===== Raw data
(* ===== verification/LexerProps.v ===== *)
(** * The lexer's contract

    The properties [tokenize] promises the parser, for every source and every
    generated lexer that meets [LogosLaws]; each is applied to the rules of
    [LexRules] on a concrete source. *)

From S2P Require Import Prelude Tokens Layout Nesting LayoutFacts LayoutErrors.
From S2P Require Import RawTokens RawFacts Tokenize LexRules.
From Stdlib Require Import Sorting.Sorted.

Section Contract.
Context `{L : Logos} `{!LogosLaws L} (f : FileId) (src : bytes).

(** C1: [tokenize] never fails.  For every source it returns a stream whose
    [Indent]/[Dedent], [BlockValueIndent]/[BlockValueDedent] and bracket pairs
    all nest, with no [Newline] and no layout token between brackets, and
    which ends with a [Newline] followed only by closers of layout levels. *)
Theorem tokenize_stream_contract :
  exists lx, tokenize f src = Some lx /\
    well_nested (lx_tokens lx) /\ ends_at_column_zero (lx_tokens lx).
Proof.
  destruct (tokenize_laid f src) as (raw & laid & rs & _ & E & -> & Hok & _).
  eexists. split; [done|]. simpl.
  destruct (run_ok f src _ rs (raw_tokens_ok_raw_ok _ _ Hok)) as (s & E' & H). congruence.
Qed.

(** C2: every zero-width close bracket of the stream comes with one
    [UnclosedBracket] or [MismatchedClose] error, and there are no others;
    the errors are in source order. *)
Theorem tokenize_closer_errors :
  exists lx, tokenize f src = Some lx /\
    zero_closers (lx_tokens lx) = never_closed_errors (lx_errors lx) /\
    StronglySorted (fun a b => start (error_span a) <= start (error_span b)) (lx_errors lx).
Proof.
  destruct (tokenize_laid f src) as (raw & laid & rs & _ & E & -> & Hok & Hn).
  eexists. split; [done|]. simpl. split; [|apply sort_by_key_sorted].
  destruct (run_effect f src _ rs laid Hok E) as (Hz & _ & _). rewrite Hz.
  unfold never_closed_errors. rewrite (countb_perm _ _ _ (sort_by_key_perm _ _)), countb_app.
  pose proof (never_closed_errors_none _ Hn) as Hr. unfold never_closed_errors in Hr. lia.
Qed.

(** Layout neither drops, nor adds, nor reorders a token that is not a
    newline, a close bracket or one of its own: those of the stream are those
    of the raw tokens, less the detached backticks. *)
Theorem tokenize_keeps_tokens :
  exists raw lx, raw_tokens f src = Some raw /\ tokenize f src = Some lx /\
    kept (lx_tokens lx) = kept (without_detached (detached raw) 0 (raw_toks raw)).
Proof.
  destruct (tokenize_laid f src) as (raw & laid & rs & Er & E & -> & Hok & _).
  exists raw. eexists. split; [done|]. split; [done|]. simpl.
  by destruct (run_effect f src _ rs laid Hok E) as (_ & Hk & _).
Qed.

(** C3: on a source whose brackets balance no bracket error is reported, and
    the stream is the source's tokens, the detached backticks left out (each
    is an error of the raw pass), with only layout tokens and newlines added
    or removed: the recovery rules never fire. *)
Theorem tokenize_balanced_source raw :
  raw_tokens f src = Some raw ->
  balanced (without_detached (detached raw) 0 (raw_toks raw)) [] = true ->
  exists lx, tokenize f src = Some lx /\
    lexical (lx_tokens lx) = lexical (without_detached (detached raw) 0 (raw_toks raw)) /\
    Forall (fun e => e ∈ raw_errors raw \/ is_indent_error e = true) (lx_errors lx).
Proof.
  intros Er Hb.
  destruct (raw_tokens_spec f src) as (raw' & Er' & Hok & _). simplify_eq.
  set (tokens := without_detached (detached raw) 0 (raw_toks raw)) in *.
  assert (Hok' : raw_tokens_ok src tokens) by (by apply without_detached_subset).
  destruct (run_ok f src tokens [] (raw_tokens_ok_raw_ok _ _ Hok')) as (s & E & _).
  destruct (run_clean f src tokens s Hb E) as (He & Hn & Hl).
  unfold tokenize. rewrite Er. simpl. fold tokens. rewrite E. simpl. rewrite Hn. simpl.
  eexists. split; [done|]. simpl. split; [done|].
  rewrite sort_by_key_perm, Forall_app. split; apply Forall_forall.
  - intros e He'. by left.
  - intros e He'. right. by apply (proj1 (Forall_forall _ _) He).
Qed.

(** C4: the raw tokens lie in the source, in order and without overlap; their
    [Error] tokens are maximal runs, the spans of the [InvalidToken] errors;
    and once the detached backticks are dropped every backtick touches the
    identifier after it. *)
Theorem raw_tokens_contract :
  exists raw, raw_tokens f src = Some raw /\
    chain 0 (raw_toks raw) /\ chain_end 0 (raw_toks raw) <= length src /\
    maximal_runs (raw_toks raw) /\
    omap error_token_span (raw_toks raw) ≡ₚ omap invalid_span (raw_errors raw) /\
    tags_attached (without_detached (detached raw) 0 (raw_toks raw)).
Proof.
  destruct (raw_tokens_spec f src) as (raw & E & _ & H1 & H2 & H3 & H4 & _ & H5).
  by exists raw.
Qed.
End Contract.

(** ** Literals *)

(** C5: every string value has a literal: the spelling of [s] by [ESCAPES],
    between quotes of either kind, lexes as the one token [String(s)]. *)
Theorem string_literal_roundtrip q s rest :
  is_quote q = true ->
  chl_next (q :: escape s ++ q :: rest) 0 =
    Some (Some (TString s), 0, 2 + length (escape s)).
Proof.
  intros Hq. unfold chl_next. simpl.
  assert (is_hspace q = false /\ Ascii.eqb q HASH = false /\ Ascii.eqb q LF = false)
    as (H1 & H2 & H3).
  { apply orb_true_iff in Hq as [Hq|Hq]; by apply Ascii.eqb_eq in Hq as ->. }
  rewrite H1, H2. simpl. unfold rule. rewrite H3, Hq, (string_len_escape q s rest Hq).
  assert (process_string (q :: take (S (length (escape s))) (escape s ++ q :: rest)) q = Some s)
    as ->; [|done].
  replace (take (S (length (escape s))) (escape s ++ q :: rest)) with (escape s ++ [q]).
  2: { rewrite take_app_ge by lia.
       by replace (S (length (escape s)) - length (escape s)) with 1 by lia. }
  unfold process_string. rewrite Ascii.eqb_refl, last_snoc, Ascii.eqb_refl.
  by rewrite removelast_last, unescape_escape.
Qed.

(** An integer literal's text has a value exactly when each [_] stands
    between two digits and the decimal value of its digits fits an [i64]; the
    literal then has that value. *)
Theorem parse_int_spec text v :
  int_shape text ->
  parse_int text = Some v <->
  separators_ok text /\ v = decimal (drop_underscores text) /\ (0 <= v <= I64_MAX)%Z.
Proof. apply parse_int_value. Qed.

(** ** Witnesses *)

Definition LF_s : string := String LF EmptyString.

(** A block right-hand side, a bracket over two lines, an unclosed bracket and
    an unterminated string. *)
Definition sample : bytes := lit
  ("x = if a:" +:+ LF_s +:+ "        f(1," +:+ LF_s +:+ "          2)" +:+ LF_s +:+
   "    else:" +:+ LF_s +:+ "        g" +:+ LF_s +:+ "y = (1, ]" +:+ LF_s +:+
   "z = `foo $$ 'ab").

Definition balanced_sample : bytes := lit
  ("for r in rows:" +:+ LF_s +:+ "    out << {id: r[0]," +:+ LF_s +:+ "  v: (1)}" +:+ LF_s).

Lemma tokenize_stream_contract_witness :
  exists lx, tokenize 0 sample = Some lx /\
    well_nested (lx_tokens lx) /\ ends_at_column_zero (lx_tokens lx).
Proof. exact (tokenize_stream_contract 0 sample). Defined.

Lemma tokenize_closer_errors_witness :
  exists lx, tokenize 0 sample = Some lx /\
    zero_closers (lx_tokens lx) = never_closed_errors (lx_errors lx) /\
    StronglySorted (fun a b => start (error_span a) <= start (error_span b)) (lx_errors lx).
Proof. exact (tokenize_closer_errors 0 sample). Defined.

Lemma tokenize_keeps_tokens_witness :
  exists raw lx, raw_tokens 0 sample = Some raw /\ tokenize 0 sample = Some lx /\
    kept (lx_tokens lx) = kept (without_detached (detached raw) 0 (raw_toks raw)).
Proof. exact (tokenize_keeps_tokens 0 sample). Defined.

(** The raw tokens of [balanced_sample]. *)
Definition balanced_raw : RawTokens :=
  Eval vm_compute in
    match raw_tokens 0 balanced_sample with Some r => r | None => mkRaw [] [] [] end.

Lemma tokenize_balanced_source_witness :
  raw_tokens 0 balanced_sample = Some balanced_raw /\
  exists lx, tokenize 0 balanced_sample = Some lx /\
    lexical (lx_tokens lx) = lexical (raw_toks balanced_raw) /\
    Forall (fun e => e ∈ raw_errors balanced_raw \/ is_indent_error e = true) (lx_errors lx).
Proof.
  split; [vm_compute; reflexivity|].
  apply (tokenize_balanced_source 0 balanced_sample balanced_raw);
    vm_compute; reflexivity.
Defined.

Lemma raw_tokens_contract_witness :
  exists raw, raw_tokens 0 sample = Some raw /\
    chain 0 (raw_toks raw) /\ chain_end 0 (raw_toks raw) <= length sample /\
    maximal_runs (raw_toks raw) /\
    omap error_token_span (raw_toks raw) ≡ₚ omap invalid_span (raw_errors raw) /\
    tags_attached (without_detached (detached raw) 0 (raw_toks raw)).
Proof. exact (raw_tokens_contract 0 sample). Defined.

Lemma string_literal_roundtrip_witness :
  is_quote DQUOTE = true /\
  chl_next (DQUOTE :: escape (lit "it's" ++ [LF; DQUOTE]) ++ DQUOTE :: lit " + x") 0 =
    Some (Some (TString (lit "it's" ++ [LF; DQUOTE])), 0, 11).
Proof.
  split; [reflexivity|].
  exact (string_literal_roundtrip DQUOTE (lit "it's" ++ [LF; DQUOTE]) (lit " + x") eq_refl).
Defined.

Lemma parse_int_spec_witness :
  int_shape (lit "1_000_000") /\ separators_ok (lit "1_000_000").
Proof.
  assert (int_shape (lit "1_000_000")) as H.
  { split; [reflexivity|]. repeat (constructor; [first [left; reflexivity|right; reflexivity]|]).
    constructor. }
  split; [exact H|].
  exact (proj1 (proj1 (parse_int_spec (lit "1_000_000") 1000000 H) eq_refl)).
Defined.
(* ===== verification/PredicateSem.v ===== *)
(** * The meaning of predicates

    What interval sets promise to predicates ([KeySetLaws]), the domains a
    predicate is read over (shapes of keys, one per level of a path), the
    region a predicate denotes ([den]), the well-formed predicates over a
    domain ([wf]), and what the two reading methods say of the region: [as_bool]
    is sound, and exact for emptiness where every point of the line is that of a key;
    [contains_path] decides the region. *)

From Stdlib Require Import List.
Set Warnings "-register-all,-clear-no-such-hyp".
From S2P Require Import Prelude Predicate.

(** The contract of the interval sets: membership [mem] of every operation, and the answers to
    emptiness and containment on canonical sets.

    The bounds of a set separate the points of a line.  The keys are points of it ([pt_of]); for
    some kinds of key there are more: no neighbour of a string is known, so an interval between
    two strings is taken to hold something whether or not a string lies between them, and the
    integers of [UInt] are taken to go on past the greatest.  Emptiness and containment are exact
    for the points, and so sound for the keys; the regions of predicates are compared on points
    and read on keys. *)
Class KeySetLaws (K : Type) (KS : KeySets K) := {
  base : Type;
  pt : Type;
  pt_of : K -> pt;
  of_base : pt -> base;
  (** the set names keys of one type only *)
  over : base -> iset -> Prop;
  canon : base -> iset -> Prop;
  mem : iset -> pt -> bool;
  pt_of_inj k k' : pt_of k = pt_of k' -> k = k';
  canon_over t s : canon t s -> over t s;
  canonical_canon t s : over t s -> canon t (canonical s);
  over_intersection t a b : over t a -> over t b -> over t (intersection a b);
  over_union t a b : over t a -> over t b -> over t (union a b);
  over_difference t a b : over t a -> over t b -> over t (difference a b);
  over_complement t a : over t a -> over t (complement a);
  over_point k : over (of_base (pt_of k)) (closed_point k);
  mem_intersection t a b x :
    over t a -> over t b -> of_base x = t -> mem (intersection a b) x = mem a x && mem b x;
  mem_union t a b x :
    over t a -> over t b -> of_base x = t -> mem (union a b) x = mem a x || mem b x;
  mem_difference t a b x :
    over t a -> over t b -> of_base x = t -> mem (difference a b) x = mem a x && negb (mem b x);
  mem_complement t a x : over t a -> of_base x = t -> mem (complement a) x = negb (mem a x);
  mem_point k x : of_base x = of_base (pt_of k) -> mem (closed_point k) x = true <-> x = pt_of k;
  mem_canonical t s x : over t s -> of_base x = t -> mem (canonical s) x = mem s x;
  holds_mem t s k : canon t s -> of_base (pt_of k) = t -> holds s k = mem s (pt_of k);
  is_empty_sound t s x : canon t s -> is_empty s = true -> of_base x = t -> mem s x = false;
  is_empty_exact t s : canon t s -> is_empty s = false -> exists x, of_base x = t /\ mem s x = true;
  is_whole_sound t s x : canon t s -> is_whole s = true -> of_base x = t -> mem s x = true;
  has_difference_sound t a b x :
    canon t a -> canon t b -> has_difference a b = false -> of_base x = t ->
    mem a x = true -> mem b x = true;
  has_difference_exact t a b :
    canon t a -> canon t b -> has_difference a b = true ->
    exists x, of_base x = t /\ mem a x = true /\ mem b x = false;
  base_inhabited t : exists x, of_base x = t
}.

(** What lies on the line: its points, and the keys. *)
Class Line {K : Type} {KS : KeySets K} {KL : KeySetLaws K KS} (X : Type) := on_line : X -> pt.

#[export] Instance key_line {K} {KS : KeySets K} {KL : KeySetLaws K KS} : Line K := pt_of.
#[export] Instance point_line {K} {KS : KeySets K} {KL : KeySetLaws K KS} : Line pt | 100 := fun x => x.

(** Every point is one of a key, or of whatever else lies on the line. *)
Class Onto {K : Type} {KS : KeySets K} {KL : KeySetLaws K KS} (X : Type) {LX : Line X} : Prop :=
  onto_line (x : pt) : exists v : X, on_line v = x.

#[export] Instance point_onto {K} {KS : KeySets K} {KL : KeySetLaws K KS} : Onto pt.
Proof. intros x. by exists x. Qed.

Section Semantics.
Context {K : Type} {KS : KeySets K} {KL : KeySetLaws K KS} {X : Type} {LX : Line X}.
Abbreviation Predicate := (Predicate K).
Abbreviation Value := (Value X).

(** ** Domains *)

(** The shape of one level's keys.  A union's listed tags carry their shapes
    and every other tag carries [rest]: the tags are open, as [rest] of a
    predicate reads them. *)
Inductive Shape :=
  | SBase (t : base)
  | SUnit
  | SRecord (fields : list (string * Shape))
  | SUnion (arms : list (FieldKey * Shape)) (rest : Shape).

Fixpoint has_shape (sh : Shape) (v : Value) : Prop :=
  match sh, v with
  | SBase t, VKey k => of_base (on_line k) = t
  | SUnit, VUnit => True
  | SRecord fs, VRecord vs =>
      (fix go fs vs := match fs, vs with
        | [], [] => True
        | (n, s) :: fs, (n', v) :: vs => n = n' /\ has_shape s v /\ go fs vs
        | _, _ => False
        end) fs vs
  | SUnion arms rest, VUnion t v =>
      (fix go arms := match arms with
        | [] => has_shape rest v
        | (t', s) :: arms => if decide (t = t') then has_shape s v else go arms
        end) arms
  | _, _ => False
  end.

Definition arm_shape (arms : list (FieldKey * Shape)) (rest : Shape) (t : FieldKey) : Shape :=
  default rest (assoc t arms).

Fixpoint shape_size (sh : Shape) : nat :=
  match sh with
  | SBase _ | SUnit => 1
  | SRecord fs => S ((fix go fs := match fs with [] => 0 | (_, s) :: fs => shape_size s + go fs end) fs)
  | SUnion arms rest =>
      S (shape_size rest
         + (fix go fs := match fs with [] => 0 | (_, s) :: fs => shape_size s + go fs end) arms)
  end.

(** A domain: one shape per level, innermost first; a path of it likewise. *)
Definition Domain := list Shape.
Definition typed (D : Domain) (rp : list Value) : Prop := Forall2 has_shape D rp.

Definition domain_size (D : Domain) : nat := sum_list_with shape_size D.

(** ** The region a predicate denotes *)

Fixpoint den (p : Predicate) (rp : list Value) : bool :=
  match p with
  | PTrue => true
  | PFalse => false
  | PIntervals s => match rp with VKey k :: _ => mem s (on_line k) | _ => false end
  | PRecord m =>
      match rp with
      | VRecord vs :: _ =>
          forallb (fun '(k, p) =>
            match assoc k vs with Some v => den p [v] | None => false end) m
      | _ => false
      end
  | POr arms => existsb (fun a => den a rp) arms
  | PUnion tags rest =>
      match rp with
      | VUnion tag v :: _ =>
          (fix get tags := match tags with
            | [] => rest
            | (t, p) :: tags => if decide (tag = t) then den p [v] else get tags
            end) tags
      | _ => false
      end
  | PQualified e h =>
      match rp with
      | key :: above => den e above && den h [key]
      | [] => false
      end
  end.

(** ** Well-formed predicates *)

Definition is_or (p : Predicate) : bool := match p with POr _ => true | _ => false end.

(** Field names, distinct and in name order: the spelling of a map's keys. *)
Definition schema (names : list string) : Prop :=
  NoDup names /\ sort_by name_leb names = names.

(** Over the keys of one level: no qualification, and no union directly under
    a union. *)
Fixpoint wf1 (sh : Shape) (p : Predicate) : Prop :=
  match p with
  | PTrue | PFalse => True
  | PIntervals s => match sh with SBase t => canon t s | _ => False end
  | PRecord m =>
      match sh with
      | SRecord fs =>
          schema (map fst fs) /\
          (fix go m fs := match m, fs with
            | [], [] => True
            | (n, p) :: m, (n', s) :: fs => n = n' /\ wf1 s p /\ go m fs
            | _, _ => False
            end) m fs
      | _ => False
      end
  | POr arms =>
      arms <> [] /\
      (fix go arms := match arms with
        | [] => True
        | a :: arms => is_or a = false /\ wf1 sh a /\ go arms
        end) arms
  | PUnion tags rest =>
      match sh with
      | SUnion arms r =>
          NoDup (map fst tags) /\
          (fix go ts := match ts with
            | [] => True
            | (t, p) :: ts => wf1 (arm_shape arms r t) p /\ go ts
            end) tags
      | _ => False
      end
  | PQualified _ _ => False
  end.

(** Over the paths of a domain.  An arm of a union is not a union, except that
    one admitting the same keys under every enclosing path may stand beneath
    enclosing levels. *)
Fixpoint wf (D : Domain) (p : Predicate) {struct p} : Prop :=
  match D with
  | [] => False
  | sh :: above =>
      match p with
      | PQualified e h =>
          wf above e /\ wf1 sh h /\ is_true e = false /\ is_false e = false /\ is_false h = false
      | POr arms =>
          arms <> [] /\
          (fix go arms := match arms with
            | [] => True
            | a :: arms =>
                (if is_or a then above <> [] /\ wf1 sh a else wf D a) /\ go arms
            end) arms
      | _ => wf1 sh p
      end
  end.

(** ** Induction *)

Section Induction.
Context (P : Predicate -> Prop).
Context (Htrue : P PTrue) (Hfalse : P PFalse) (Hint : forall s, P (PIntervals s)).
Context (Hrec : forall m, Forall (fun kp => P kp.2) m -> P (PRecord m)).
Context (Hor : forall arms, Forall P arms -> P (POr arms)).
Context (Hun : forall tags rest, Forall (fun kp => P kp.2) tags -> P (PUnion tags rest)).
Context (Hq : forall e h, P e -> P h -> P (PQualified e h)).

Fixpoint pred_ind (p : Predicate) : P p :=
  match p with
  | PTrue => Htrue
  | PFalse => Hfalse
  | PIntervals s => Hint s
  | PRecord m =>
      Hrec m ((fix go m : Forall (fun kp => P kp.2) m :=
        match m with
        | [] => List.Forall_nil _
        | kp :: m => List.Forall_cons _ kp m (pred_ind kp.2) (go m)
        end) m)
  | POr arms =>
      Hor arms ((fix go l : Forall P l :=
        match l with
        | [] => List.Forall_nil _
        | a :: l => List.Forall_cons _ a l (pred_ind a) (go l)
        end) arms)
  | PUnion tags rest =>
      Hun tags rest ((fix go m : Forall (fun kp => P kp.2) m :=
        match m with
        | [] => List.Forall_nil _
        | kp :: m => List.Forall_cons _ kp m (pred_ind kp.2) (go m)
        end) tags)
  | PQualified e h => Hq e h (pred_ind e) (pred_ind h)
  end.
End Induction.

Section ShapeInduction.
Context (P : Shape -> Prop).
Context (Hbase : forall t, P (SBase t)) (Hunit : P SUnit).
Context (Hrec : forall fs, Forall (fun ns => P ns.2) fs -> P (SRecord fs)).
Context (Hun : forall arms rest, Forall (fun ts => P ts.2) arms -> P rest -> P (SUnion arms rest)).

Fixpoint shape_ind (sh : Shape) : P sh :=
  match sh with
  | SBase t => Hbase t
  | SUnit => Hunit
  | SRecord fs =>
      Hrec fs ((fix go m : Forall (fun ns => P ns.2) m :=
        match m with
        | [] => List.Forall_nil _
        | ns :: m => List.Forall_cons _ ns m (shape_ind ns.2) (go m)
        end) fs)
  | SUnion arms rest =>
      Hun arms rest ((fix go m : Forall (fun ns => P ns.2) m :=
        match m with
        | [] => List.Forall_nil _
        | ns :: m => List.Forall_cons _ ns m (shape_ind ns.2) (go m)
        end) arms) (shape_ind rest)
  end.
End ShapeInduction.
(* ===== verification/Returns.v ===== *)
(** * Computations with enough fuel

  [returns f P]: from some amount of fuel on, [f] answers, always alike, and
  the answer satisfies [P].  The combinators follow the shape of the code:
  sequencing, traversals, and searches that stop at the first answer. *)

From Stdlib Require Import List.
From S2P Require Import Prelude Predicate.

Definition returns {A} (f : nat -> option A) (P : A -> Prop) : Prop :=
  exists N a, P a /\ forall n, N <= n -> f n = Some a.

Lemma returns_const {A} (a : A) (P : A -> Prop) : P a -> returns (fun _ => Some a) P.
Proof. intros H. by exists 0, a. Qed.

Lemma returns_impl {A} (f : nat -> option A) (P : A -> Prop) (Q : A -> Prop) : returns f P -> (forall a, P a -> Q a) -> returns f Q.
Proof. intros (N & a & Ha & Hn) H. exists N, a. eauto. Qed.

Lemma returns_ext {A} (f g : nat -> option A) (P : A -> Prop) : (forall n, f n = g n) -> returns f P -> returns g P.
Proof. intros E (N & a & Ha & Hn). exists N, a. split; [done|]. intros. rewrite <- E. auto. Qed.

(** One more round of fuel. *)
Lemma returns_step {A} (f g : nat -> option A) (P : A -> Prop) : (forall n, f (S n) = g n) -> returns g P -> returns f P.
Proof.
  intros E (N & a & Ha & Hn). exists (S N), a. split; [done|].
  intros [|n] Hle; [lia|]. rewrite E. apply Hn. lia.
Qed.

Lemma returns_bind {A B} (f : nat -> option A) (g : nat -> A -> option B) (P : A -> Prop) (Q : B -> Prop) :
  returns f P -> (forall a, P a -> returns (fun n => g n a) Q) ->
  returns (fun n => f n ≫= g n) Q.
Proof.
  intros (N & a & Ha & Hn) Hg. destruct (Hg a Ha) as (M & b & Hb & Hm).
  exists (Nat.max N M), b. split; [done|]. intros n Hle. rewrite Hn by lia. simpl. apply Hm. lia.
Qed.

Lemma returns_fmap {A B} (f : nat -> option A) (g : A -> B) (P : A -> Prop) (Q : B -> Prop) :
  returns f P -> (forall a, P a -> Q (g a)) -> returns (fun n => g <$> f n) Q.
Proof.
  intros (N & a & Ha & Hn) H. exists N, (g a). split; [auto|]. intros n Hle. by rewrite Hn.
Qed.

Lemma returns_mapM {A B} (f : nat -> A -> option B) (P : A -> B -> Prop) l :
  Forall (fun x => returns (fun n => f n x) (P x)) l ->
  returns (fun n => mapM (f n) l) (Forall2 P l).
Proof.
  induction 1 as [|x l Hx _ IH]; [apply returns_const; constructor|]. simpl.
  eapply returns_bind; [exact Hx|]. intros y Hy.
  eapply returns_bind; [exact IH|]. intros ys Hys. apply returns_const. by constructor.
Qed.

(** A search: some element answers [true], or all answer [false]. *)
Lemma returns_anyM {A} (f : nat -> A -> option bool) (S : A -> bool -> Prop) l :
  Forall (fun x => returns (fun n => f n x) (S x)) l ->
  returns (fun n => anyM (f n) l)
    (fun b : bool => if b then exists x, x ∈ l /\ S x true else Forall (fun x => S x false) l).
Proof.
  induction 1 as [|x l Hx _ IH]; [apply returns_const; constructor|]. simpl.
  eapply returns_bind; [exact Hx|]. intros [] Hb.
  - apply returns_const. exists x. split; [by left|done].
  - eapply returns_impl; [exact IH|]. intros [] Hr.
    + destruct Hr as (y & Hy & HS). exists y. split; [by right|done].
    + by constructor.
Qed.

Lemma returns_allM {A} (f : nat -> A -> option bool) (S : A -> bool -> Prop) l :
  Forall (fun x => returns (fun n => f n x) (S x)) l ->
  returns (fun n => allM (f n) l)
    (fun b : bool => if b then Forall (fun x => S x true) l else exists x, x ∈ l /\ S x false).
Proof.
  induction 1 as [|x l Hx _ IH]; [apply returns_const; constructor|]. simpl.
  eapply returns_bind; [exact Hx|]. intros [] Hb.
  - eapply returns_impl; [exact IH|]. intros [] Hr.
    + by constructor.
    + destruct Hr as (y & Hy & HS). exists y. split; [by right|done].
  - apply returns_const. exists x. split; [by left|done].
Qed.

(** A fold whose accumulator keeps an invariant indexed by what is left. *)
Lemma returns_foldl {A B} (f : nat -> A -> B -> option A) (I : list B -> A -> Prop) l a :
  I l a ->
  (forall b l a, I (b :: l) a -> returns (fun n => f n a b) (I l)) ->
  returns (fun n => foldl (fun res b => r ← res; f n r b) (Some a) l) (I []).
Proof.
  intros H0 Hs. revert a H0. induction l as [|b l IH]; intros a H0; [by apply returns_const|].
  destruct (Hs b l a H0) as (N & a' & Ha' & Hn).
  destruct (IH a' Ha') as (M & r & Hr & Hm).
  exists (Nat.max N M), r. split; [done|]. intros n Hle. simpl. rewrite Hn by lia. apply Hm. lia.
Qed.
==========
What is required => The lines above, starting at the one with "sh :: above =>" and ending at the one with "Section Induction.", are the only ones to return, exactly as written.

Exercise result =>
  | sh :: above =>
      match p with
      | PQualified e h =>
          wf above e /\ wf1 sh h /\ is_true e = false /\ is_false e = false /\ is_false h = false
      | POr arms =>
          arms <> [] /\
          (fix go arms := match arms with
            | [] => True
            | a :: arms =>
                (if is_or a then above <> [] /\ wf1 sh a else wf D a) /\ go arms
            end) arms
      | _ => wf1 sh p
      end
  end.

(** ** Induction *)

Section Induction.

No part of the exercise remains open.